• **Aim of the exercise**:
Please reproduce the records, omitting nothing and changing nothing.

━━━━━ Record set

(** The new directory is a space of its own beside the kernel's. *)
Lemma created_task_space kd f m m' :
  ready m kd -> fail_allocations (pmm_at m) = 0 -> heap_tables m kd -> m_free m f = true -> created kd f m m' -> task_space kd f m'.
Proof.
  intros Hr Hfail Ht Hf Hc. pose proof (ready_space _ _ Hr) as Hsp. pose proof (created_same_kernel _ _ _ _ Hsp Hf Hc) as Hs.
  assert (forall i, user_pde i -> present (pde m' f i) = false) as Hu.
  { intros i Hi. pose proof (user_pde_range i Hi). rewrite (created_pde _ _ _ _ Hc) by done. unfold is_kernel_pde.
    rewrite (proj2 (Z.leb_gt _ _)); [done|]. unfold user_pde in Hi. lia. }
  destruct (same_kernel_leaf _ _ _ _ Hs (free_leaf _ _ _ Hsp Hf)) as [Hne Hkt].
  split; [by eapply created_ready|by rewrite (taken_fail _ _ _ (created_taken _ _ _ _ Hc))|by eapply heap_tables_step|apply Hc|..].
  - intros i Hi Hp. by rewrite Hu in Hp.
  - done.
  - done.
  - intros i Hi Hp. by rewrite Hu in Hp.
Qed.

Lemma space_destroyable kd L d m : process_space kd L m -> d ∈ L -> destroyable m d.
Proof.
  intros [_ _ _ Hnd Hfr _] Hd. apply list_elem_of_split in Hd as (L1 & L2 & ->).
  rewrite all_owned_app, all_owned_cons in Hnd, Hfr. apply Forall_app in Hfr as [_ [Hfr _]%Forall_app].
  apply NoDup_app in Hnd as (_ & _ & Hnd). apply NoDup_app in Hnd as (Hnd & _). split; [|done].
  rewrite Forall_forall in Hfr. eapply freeable_good, Hfr, owned_self.
Qed.

Lemma space_removed kd L1 d L2 m m' :
  process_space kd (L1 ++ d :: L2) m -> destroyed d m m' ->
  process_space kd (L1 ++ L2) m' /\ same_kernel kd m m' /\
  (forall e, e ∈ L1 ++ L2 -> forall g k, g ∈ owned (m_ram m) e -> 0 <= k < 1024 -> Paging.entry (m_ram m') g k = Paging.entry (m_ram m) g k).
Proof.
  intros Hps (Hmem & Hgb & _ & Ekd & Hsame). pose proof Hps as [Hr Hfail Ht Hnd Hfr Hk].
  rewrite all_owned_app, all_owned_cons in Hnd, Hfr, Hk.
  rewrite (Permutation_app_swap_app (all_owned (m_ram m) L1)) in Hnd, Hfr, Hk. rewrite <- all_owned_app in Hnd, Hfr, Hk.
  apply NoDup_app in Hnd as (_ & Hdis & Hnd). apply Forall_app in Hfr as [_ Hfr]. apply Forall_app in Hk as [Hkd Hk].
  set (L := L1 ++ L2) in *. pose proof (ready_space _ _ Hr) as Hsp.
  assert (forall g, g ∈ all_owned (m_ram m) L -> g mod PAGE_SIZE = 0 /\ g ∉ owned (m_ram m) d) as Hother.
  { intros g Hin. split; [|intros Hd; by apply (Hdis g Hd)]. rewrite Forall_forall in Hfr. by destruct (freeable_used _ _ (Hfr g Hin)). }
  assert (forall g k, g ∈ all_owned (m_ram m) L -> 0 <= k < 1024 -> Paging.entry (m_ram m') g k = Paging.entry (m_ram m) g k) as Hkept.
  { intros g k Hin Hkk. destruct (Hother g Hin). by apply Hsame. }
  assert (all_owned (m_ram m') L = all_owned (m_ram m) L) as E.
  { apply owned_kept; [|by intros; apply Hkept]. apply Forall_forall. intros g Hg. by apply Hother. }
  assert (forall g, leaf_frame m kd g -> g <> kd) as Hne by by intros g [? _].
  assert (kd ∉ owned (m_ram m) d) as Hkdo. { intros Hin. rewrite Forall_forall in Hkd. by destruct (Hkd kd Hin). }
  assert (forall j, 0 <= j < 1024 -> present (pde m kd j) = true -> table_of m kd j ∉ owned (m_ram m) d) as Hkto.
  { intros j Hj Hp Hin. rewrite Forall_forall in Hkd. destruct (Hkd _ Hin) as [_ H]. by apply (H j). }
  assert (same_kernel kd m m') as Hs.
  { split; [intros j Hj; by apply Hsame; [apply good_frame_aligned, Hsp|..]|]. intros j k Hj Hkk Hp.
    destruct (space_tables _ _ Hsp j Hj Hp) as [Hg _]. apply Hsame; [by apply good_frame_aligned|by apply Hkto|done]. }
  assert (forall g, g mod PAGE_SIZE = 0 -> g ∉ owned (m_ram m) d -> m_free m g = false -> m_free m' g = false) as Hused.
  { intros g Hga Hgo Hg. unfold m_free. change (page_free (pmm_at m') (g / PAGE_SIZE) = false).
    rewrite (gb_free _ _ _ Hgb) by done. rewrite bool_decide_false by done. by rewrite orb_false_r. }
  split; [|split; [done|intros e He g k Hg; apply Hkept; by eapply elem_of_all_owned]].
  split; rewrite ?E; [| | |done| |].
  - apply (ready_step kd m); [done..| |].
    + apply Hused; [apply good_frame_aligned, Hsp|done|apply Hsp].
    + intros j Hj Hp. destruct (space_tables _ _ Hsp j Hj Hp) as [Hg Hu]. apply Hused; [by apply good_frame_aligned|by apply Hkto|done].
  - by rewrite (gb_fail _ _ _ Hgb).
  - by eapply heap_tables_step.
  - rewrite Forall_forall in *. intros g Hin. destruct (Hother g Hin) as [_ Hno]. destruct (Hfr g Hin) as (H1 & H2 & H3 & H4 & H5 & H6).
    repeat (split; [done|]). rewrite (gb_total _ _ _ Hgb), (gb_free _ _ _ Hgb) by done. rewrite bool_decide_false by done.
    by rewrite H6.
  - eapply Forall_impl; [exact Hk|]. intros g. by apply same_kernel_leaf.
Qed.
End Spaces.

━━━━━━━━━━

• **Exercise output**:
(** The new directory is a space of its own beside the kernel's. *)
Lemma created_task_space kd f m m' :
  ready m kd -> fail_allocations (pmm_at m) = 0 -> heap_tables m kd -> m_free m f = true -> created kd f m m' -> task_space kd f m'.
Proof.
  intros Hr Hfail Ht Hf Hc. pose proof (ready_space _ _ Hr) as Hsp. pose proof (created_same_kernel _ _ _ _ Hsp Hf Hc) as Hs.
  assert (forall i, user_pde i -> present (pde m' f i) = false) as Hu.
  { intros i Hi. pose proof (user_pde_range i Hi). rewrite (created_pde _ _ _ _ Hc) by done. unfold is_kernel_pde.
    rewrite (proj2 (Z.leb_gt _ _)); [done|]. unfold user_pde in Hi. lia. }
  destruct (same_kernel_leaf _ _ _ _ Hs (free_leaf _ _ _ Hsp Hf)) as [Hne Hkt].
  split; [by eapply created_ready|by rewrite (taken_fail _ _ _ (created_taken _ _ _ _ Hc))|by eapply heap_tables_step|apply Hc|..].
  - intros i Hi Hp. by rewrite Hu in Hp.
  - done.
  - done.
  - intros i Hi Hp. by rewrite Hu in Hp.
Qed.

Lemma space_destroyable kd L d m : process_space kd L m -> d ∈ L -> destroyable m d.
Proof.
  intros [_ _ _ Hnd Hfr _] Hd. apply list_elem_of_split in Hd as (L1 & L2 & ->).
  rewrite all_owned_app, all_owned_cons in Hnd, Hfr. apply Forall_app in Hfr as [_ [Hfr _]%Forall_app].
  apply NoDup_app in Hnd as (_ & _ & Hnd). apply NoDup_app in Hnd as (Hnd & _). split; [|done].
  rewrite Forall_forall in Hfr. eapply freeable_good, Hfr, owned_self.
Qed.

Lemma space_removed kd L1 d L2 m m' :
  process_space kd (L1 ++ d :: L2) m -> destroyed d m m' ->
  process_space kd (L1 ++ L2) m' /\ same_kernel kd m m' /\
  (forall e, e ∈ L1 ++ L2 -> forall g k, g ∈ owned (m_ram m) e -> 0 <= k < 1024 -> Paging.entry (m_ram m') g k = Paging.entry (m_ram m) g k).
Proof.
  intros Hps (Hmem & Hgb & _ & Ekd & Hsame). pose proof Hps as [Hr Hfail Ht Hnd Hfr Hk].
  rewrite all_owned_app, all_owned_cons in Hnd, Hfr, Hk.
  rewrite (Permutation_app_swap_app (all_owned (m_ram m) L1)) in Hnd, Hfr, Hk. rewrite <- all_owned_app in Hnd, Hfr, Hk.
  apply NoDup_app in Hnd as (_ & Hdis & Hnd). apply Forall_app in Hfr as [_ Hfr]. apply Forall_app in Hk as [Hkd Hk].
  set (L := L1 ++ L2) in *. pose proof (ready_space _ _ Hr) as Hsp.
  assert (forall g, g ∈ all_owned (m_ram m) L -> g mod PAGE_SIZE = 0 /\ g ∉ owned (m_ram m) d) as Hother.
  { intros g Hin. split; [|intros Hd; by apply (Hdis g Hd)]. rewrite Forall_forall in Hfr. by destruct (freeable_used _ _ (Hfr g Hin)). }
  assert (forall g k, g ∈ all_owned (m_ram m) L -> 0 <= k < 1024 -> Paging.entry (m_ram m') g k = Paging.entry (m_ram m) g k) as Hkept.
  { intros g k Hin Hkk. destruct (Hother g Hin). by apply Hsame. }
  assert (all_owned (m_ram m') L = all_owned (m_ram m) L) as E.
  { apply owned_kept; [|by intros; apply Hkept]. apply Forall_forall. intros g Hg. by apply Hother. }
  assert (forall g, leaf_frame m kd g -> g <> kd) as Hne by by intros g [? _].
  assert (kd ∉ owned (m_ram m) d) as Hkdo. { intros Hin. rewrite Forall_forall in Hkd. by destruct (Hkd kd Hin). }
  assert (forall j, 0 <= j < 1024 -> present (pde m kd j) = true -> table_of m kd j ∉ owned (m_ram m) d) as Hkto.
  { intros j Hj Hp Hin. rewrite Forall_forall in Hkd. destruct (Hkd _ Hin) as [_ H]. by apply (H j). }
  assert (same_kernel kd m m') as Hs.
  { split; [intros j Hj; by apply Hsame; [apply good_frame_aligned, Hsp|..]|]. intros j k Hj Hkk Hp.
    destruct (space_tables _ _ Hsp j Hj Hp) as [Hg _]. apply Hsame; [by apply good_frame_aligned|by apply Hkto|done]. }
  assert (forall g, g mod PAGE_SIZE = 0 -> g ∉ owned (m_ram m) d -> m_free m g = false -> m_free m' g = false) as Hused.
  { intros g Hga Hgo Hg. unfold m_free. change (page_free (pmm_at m') (g / PAGE_SIZE) = false).
    rewrite (gb_free _ _ _ Hgb) by done. rewrite bool_decide_false by done. by rewrite orb_false_r. }
  split; [|split; [done|intros e He g k Hg; apply Hkept; by eapply elem_of_all_owned]].
  split; rewrite ?E; [| | |done| |].
  - apply (ready_step kd m); [done..| |].
    + apply Hused; [apply good_frame_aligned, Hsp|done|apply Hsp].
    + intros j Hj Hp. destruct (space_tables _ _ Hsp j Hj Hp) as [Hg Hu]. apply Hused; [by apply good_frame_aligned|by apply Hkto|done].
  - by rewrite (gb_fail _ _ _ Hgb).
  - by eapply heap_tables_step.
  - rewrite Forall_forall in *. intros g Hin. destruct (Hother g Hin) as [_ Hno]. destruct (Hfr g Hin) as (H1 & H2 & H3 & H4 & H5 & H6).
    repeat (split; [done|]). rewrite (gb_total _ _ _ Hgb), (gb_free _ _ _ Hgb) by done. rewrite bool_decide_false by done.
    by rewrite H6.
  - eapply Forall_impl; [exact Hk|]. intros g. by apply same_kernel_leaf.
Qed.
End Spaces.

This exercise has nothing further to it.